[Raw data]
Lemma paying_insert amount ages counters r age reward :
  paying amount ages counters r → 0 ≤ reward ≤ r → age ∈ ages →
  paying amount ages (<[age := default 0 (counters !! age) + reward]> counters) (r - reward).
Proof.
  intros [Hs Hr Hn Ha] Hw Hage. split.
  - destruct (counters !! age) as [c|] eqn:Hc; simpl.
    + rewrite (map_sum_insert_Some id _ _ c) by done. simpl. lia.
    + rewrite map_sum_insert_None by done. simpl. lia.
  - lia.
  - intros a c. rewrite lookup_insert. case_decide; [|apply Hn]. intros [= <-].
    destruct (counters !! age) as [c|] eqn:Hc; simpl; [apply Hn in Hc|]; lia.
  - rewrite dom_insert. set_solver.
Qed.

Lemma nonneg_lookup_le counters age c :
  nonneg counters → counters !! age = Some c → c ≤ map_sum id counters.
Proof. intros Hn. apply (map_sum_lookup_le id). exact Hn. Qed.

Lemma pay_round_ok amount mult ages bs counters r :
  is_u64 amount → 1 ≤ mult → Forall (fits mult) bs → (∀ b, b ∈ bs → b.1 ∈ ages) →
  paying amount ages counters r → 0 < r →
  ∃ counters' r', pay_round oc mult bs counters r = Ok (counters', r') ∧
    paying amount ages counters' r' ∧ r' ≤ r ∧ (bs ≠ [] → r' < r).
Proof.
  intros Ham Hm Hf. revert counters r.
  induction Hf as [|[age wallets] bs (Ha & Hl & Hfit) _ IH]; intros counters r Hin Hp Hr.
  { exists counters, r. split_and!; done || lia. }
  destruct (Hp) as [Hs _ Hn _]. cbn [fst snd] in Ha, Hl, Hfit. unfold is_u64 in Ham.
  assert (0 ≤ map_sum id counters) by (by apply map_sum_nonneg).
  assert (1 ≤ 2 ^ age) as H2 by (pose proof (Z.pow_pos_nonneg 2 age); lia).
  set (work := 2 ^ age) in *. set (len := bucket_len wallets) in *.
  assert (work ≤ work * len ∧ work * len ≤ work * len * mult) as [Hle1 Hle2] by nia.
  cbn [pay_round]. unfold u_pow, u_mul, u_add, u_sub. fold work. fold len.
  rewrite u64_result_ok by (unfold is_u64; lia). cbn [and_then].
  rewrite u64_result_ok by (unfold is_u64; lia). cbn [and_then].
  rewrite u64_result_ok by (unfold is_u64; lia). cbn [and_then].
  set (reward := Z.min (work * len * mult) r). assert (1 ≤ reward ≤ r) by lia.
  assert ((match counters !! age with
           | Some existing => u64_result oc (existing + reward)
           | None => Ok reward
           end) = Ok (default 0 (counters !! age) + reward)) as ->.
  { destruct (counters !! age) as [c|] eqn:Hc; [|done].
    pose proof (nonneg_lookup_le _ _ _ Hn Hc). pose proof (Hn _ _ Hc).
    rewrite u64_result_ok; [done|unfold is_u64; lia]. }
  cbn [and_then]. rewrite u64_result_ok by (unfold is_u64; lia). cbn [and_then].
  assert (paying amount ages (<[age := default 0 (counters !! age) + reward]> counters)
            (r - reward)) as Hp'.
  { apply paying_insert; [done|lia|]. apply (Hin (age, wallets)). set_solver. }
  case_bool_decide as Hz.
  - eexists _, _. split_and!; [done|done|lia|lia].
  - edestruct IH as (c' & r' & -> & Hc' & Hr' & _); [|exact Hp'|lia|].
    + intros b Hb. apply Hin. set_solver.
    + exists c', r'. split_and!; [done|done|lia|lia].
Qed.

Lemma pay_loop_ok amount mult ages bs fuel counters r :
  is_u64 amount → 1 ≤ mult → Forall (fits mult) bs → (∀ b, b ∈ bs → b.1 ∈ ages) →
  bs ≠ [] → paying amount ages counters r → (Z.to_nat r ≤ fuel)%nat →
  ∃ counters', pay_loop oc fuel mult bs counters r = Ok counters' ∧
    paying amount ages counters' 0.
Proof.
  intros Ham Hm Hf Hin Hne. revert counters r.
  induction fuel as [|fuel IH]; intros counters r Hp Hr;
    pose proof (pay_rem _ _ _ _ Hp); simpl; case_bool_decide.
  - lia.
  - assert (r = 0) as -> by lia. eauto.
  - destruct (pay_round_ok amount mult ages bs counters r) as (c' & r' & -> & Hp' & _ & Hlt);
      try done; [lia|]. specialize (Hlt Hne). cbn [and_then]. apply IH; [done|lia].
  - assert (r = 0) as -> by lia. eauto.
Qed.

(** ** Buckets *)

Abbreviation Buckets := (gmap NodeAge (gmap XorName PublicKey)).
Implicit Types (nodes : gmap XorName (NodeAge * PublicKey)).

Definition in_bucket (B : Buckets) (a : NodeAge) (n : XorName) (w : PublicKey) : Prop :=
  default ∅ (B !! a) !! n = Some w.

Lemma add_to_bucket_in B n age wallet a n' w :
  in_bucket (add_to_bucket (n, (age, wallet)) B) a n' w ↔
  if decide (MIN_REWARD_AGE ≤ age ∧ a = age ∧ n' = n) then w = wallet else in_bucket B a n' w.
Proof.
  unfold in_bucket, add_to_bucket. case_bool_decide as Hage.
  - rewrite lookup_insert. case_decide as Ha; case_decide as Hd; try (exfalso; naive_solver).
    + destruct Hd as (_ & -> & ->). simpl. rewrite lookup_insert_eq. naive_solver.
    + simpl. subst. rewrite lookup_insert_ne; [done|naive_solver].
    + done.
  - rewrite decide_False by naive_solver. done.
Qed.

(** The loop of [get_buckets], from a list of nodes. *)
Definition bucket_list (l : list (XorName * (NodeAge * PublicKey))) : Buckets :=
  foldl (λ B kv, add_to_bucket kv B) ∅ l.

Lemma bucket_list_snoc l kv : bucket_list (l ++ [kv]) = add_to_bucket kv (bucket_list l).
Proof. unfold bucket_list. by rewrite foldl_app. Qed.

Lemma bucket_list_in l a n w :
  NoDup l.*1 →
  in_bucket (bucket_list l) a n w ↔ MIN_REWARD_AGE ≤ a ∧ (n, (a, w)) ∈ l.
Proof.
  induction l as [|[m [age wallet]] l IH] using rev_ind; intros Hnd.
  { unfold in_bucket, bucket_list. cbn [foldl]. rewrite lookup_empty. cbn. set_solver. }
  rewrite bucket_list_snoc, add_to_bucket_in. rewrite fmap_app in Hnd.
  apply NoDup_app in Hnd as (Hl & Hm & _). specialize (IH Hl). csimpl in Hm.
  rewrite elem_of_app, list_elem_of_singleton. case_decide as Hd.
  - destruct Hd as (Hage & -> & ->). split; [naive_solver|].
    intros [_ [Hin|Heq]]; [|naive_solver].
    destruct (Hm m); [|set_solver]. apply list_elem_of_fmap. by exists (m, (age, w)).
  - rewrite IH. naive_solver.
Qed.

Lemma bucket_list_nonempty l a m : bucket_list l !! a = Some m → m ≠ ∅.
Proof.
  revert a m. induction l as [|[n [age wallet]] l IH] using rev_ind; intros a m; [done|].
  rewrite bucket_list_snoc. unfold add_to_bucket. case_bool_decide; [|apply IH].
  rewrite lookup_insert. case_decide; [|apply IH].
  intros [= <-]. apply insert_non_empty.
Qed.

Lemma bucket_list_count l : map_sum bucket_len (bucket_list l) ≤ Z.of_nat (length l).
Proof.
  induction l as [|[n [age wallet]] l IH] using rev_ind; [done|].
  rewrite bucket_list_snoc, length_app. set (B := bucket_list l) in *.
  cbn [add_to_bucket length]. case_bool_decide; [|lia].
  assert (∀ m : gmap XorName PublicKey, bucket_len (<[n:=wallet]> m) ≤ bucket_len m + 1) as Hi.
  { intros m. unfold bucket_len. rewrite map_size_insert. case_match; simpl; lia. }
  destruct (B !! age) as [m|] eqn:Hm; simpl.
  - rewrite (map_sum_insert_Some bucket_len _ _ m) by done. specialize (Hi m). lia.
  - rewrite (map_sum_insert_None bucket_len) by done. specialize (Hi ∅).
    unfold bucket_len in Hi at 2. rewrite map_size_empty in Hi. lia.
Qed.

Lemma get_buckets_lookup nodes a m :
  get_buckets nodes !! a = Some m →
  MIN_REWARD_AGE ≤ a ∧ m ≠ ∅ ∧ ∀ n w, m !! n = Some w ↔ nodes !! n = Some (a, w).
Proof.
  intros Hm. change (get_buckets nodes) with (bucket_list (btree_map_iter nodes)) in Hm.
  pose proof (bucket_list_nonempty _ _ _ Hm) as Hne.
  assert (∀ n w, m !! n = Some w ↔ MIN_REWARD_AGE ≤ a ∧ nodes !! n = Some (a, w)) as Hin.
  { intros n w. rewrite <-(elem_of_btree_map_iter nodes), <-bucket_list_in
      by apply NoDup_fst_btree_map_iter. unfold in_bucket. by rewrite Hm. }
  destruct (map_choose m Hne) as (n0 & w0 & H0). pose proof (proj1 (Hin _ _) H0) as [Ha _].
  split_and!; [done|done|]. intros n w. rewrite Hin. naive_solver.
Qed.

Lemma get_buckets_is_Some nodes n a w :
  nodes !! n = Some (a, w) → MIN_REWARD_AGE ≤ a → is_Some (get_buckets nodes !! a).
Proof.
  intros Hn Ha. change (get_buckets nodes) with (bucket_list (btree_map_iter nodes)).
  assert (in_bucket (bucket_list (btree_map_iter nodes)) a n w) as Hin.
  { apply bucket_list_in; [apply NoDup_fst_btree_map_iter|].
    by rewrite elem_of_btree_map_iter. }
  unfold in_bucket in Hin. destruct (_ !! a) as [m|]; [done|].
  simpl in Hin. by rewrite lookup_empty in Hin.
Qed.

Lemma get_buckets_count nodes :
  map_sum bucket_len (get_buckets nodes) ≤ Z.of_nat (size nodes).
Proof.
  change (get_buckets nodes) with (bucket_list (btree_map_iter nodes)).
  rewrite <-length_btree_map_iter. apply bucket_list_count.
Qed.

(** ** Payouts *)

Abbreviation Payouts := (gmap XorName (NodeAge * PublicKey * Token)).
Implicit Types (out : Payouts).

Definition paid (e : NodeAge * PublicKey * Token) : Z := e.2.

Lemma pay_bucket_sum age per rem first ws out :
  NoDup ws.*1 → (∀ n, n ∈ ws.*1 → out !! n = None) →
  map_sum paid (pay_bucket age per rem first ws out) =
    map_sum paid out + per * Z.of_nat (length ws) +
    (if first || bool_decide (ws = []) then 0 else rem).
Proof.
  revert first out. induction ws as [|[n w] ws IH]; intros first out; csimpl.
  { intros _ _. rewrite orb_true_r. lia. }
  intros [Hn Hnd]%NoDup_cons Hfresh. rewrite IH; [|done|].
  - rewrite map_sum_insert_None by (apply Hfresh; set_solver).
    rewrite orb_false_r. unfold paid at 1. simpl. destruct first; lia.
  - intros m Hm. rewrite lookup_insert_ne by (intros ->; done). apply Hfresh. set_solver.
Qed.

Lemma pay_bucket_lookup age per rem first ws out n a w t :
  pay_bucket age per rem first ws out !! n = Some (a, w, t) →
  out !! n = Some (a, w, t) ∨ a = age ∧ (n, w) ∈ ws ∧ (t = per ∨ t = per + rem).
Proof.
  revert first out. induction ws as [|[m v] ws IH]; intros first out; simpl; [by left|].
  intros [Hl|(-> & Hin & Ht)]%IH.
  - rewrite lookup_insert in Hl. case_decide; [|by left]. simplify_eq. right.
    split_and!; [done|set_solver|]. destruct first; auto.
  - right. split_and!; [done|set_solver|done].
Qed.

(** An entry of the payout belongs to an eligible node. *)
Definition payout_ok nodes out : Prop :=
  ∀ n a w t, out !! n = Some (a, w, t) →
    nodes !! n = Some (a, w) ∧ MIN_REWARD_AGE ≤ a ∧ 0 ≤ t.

[Task to complete]
Please write out the lines that run from the one with "by rewrite elem_of_btree_map_iter." to the end of the records, both included, exactly as they appear.

[Exercise output]
    by rewrite elem_of_btree_map_iter. }
  unfold in_bucket in Hin. destruct (_ !! a) as [m|]; [done|].
  simpl in Hin. by rewrite lookup_empty in Hin.
Qed.

Lemma get_buckets_count nodes :
  map_sum bucket_len (get_buckets nodes) ≤ Z.of_nat (size nodes).
Proof.
  change (get_buckets nodes) with (bucket_list (btree_map_iter nodes)).
  rewrite <-length_btree_map_iter. apply bucket_list_count.
Qed.

(** ** Payouts *)

Abbreviation Payouts := (gmap XorName (NodeAge * PublicKey * Token)).
Implicit Types (out : Payouts).

Definition paid (e : NodeAge * PublicKey * Token) : Z := e.2.

Lemma pay_bucket_sum age per rem first ws out :
  NoDup ws.*1 → (∀ n, n ∈ ws.*1 → out !! n = None) →
  map_sum paid (pay_bucket age per rem first ws out) =
    map_sum paid out + per * Z.of_nat (length ws) +
    (if first || bool_decide (ws = []) then 0 else rem).
Proof.
  revert first out. induction ws as [|[n w] ws IH]; intros first out; csimpl.
  { intros _ _. rewrite orb_true_r. lia. }
  intros [Hn Hnd]%NoDup_cons Hfresh. rewrite IH; [|done|].
  - rewrite map_sum_insert_None by (apply Hfresh; set_solver).
    rewrite orb_false_r. unfold paid at 1. simpl. destruct first; lia.
  - intros m Hm. rewrite lookup_insert_ne by (intros ->; done). apply Hfresh. set_solver.
Qed.

Lemma pay_bucket_lookup age per rem first ws out n a w t :
  pay_bucket age per rem first ws out !! n = Some (a, w, t) →
  out !! n = Some (a, w, t) ∨ a = age ∧ (n, w) ∈ ws ∧ (t = per ∨ t = per + rem).
Proof.
  revert first out. induction ws as [|[m v] ws IH]; intros first out; simpl; [by left|].
  intros [Hl|(-> & Hin & Ht)]%IH.
  - rewrite lookup_insert in Hl. case_decide; [|by left]. simplify_eq. right.
    split_and!; [done|set_solver|]. destruct first; auto.
  - right. split_and!; [done|set_solver|done].
Qed.

(** An entry of the payout belongs to an eligible node. *)
Definition payout_ok nodes out : Prop :=
  ∀ n a w t, out !! n = Some (a, w, t) →
    nodes !! n = Some (a, w) ∧ MIN_REWARD_AGE ≤ a ∧ 0 ≤ t.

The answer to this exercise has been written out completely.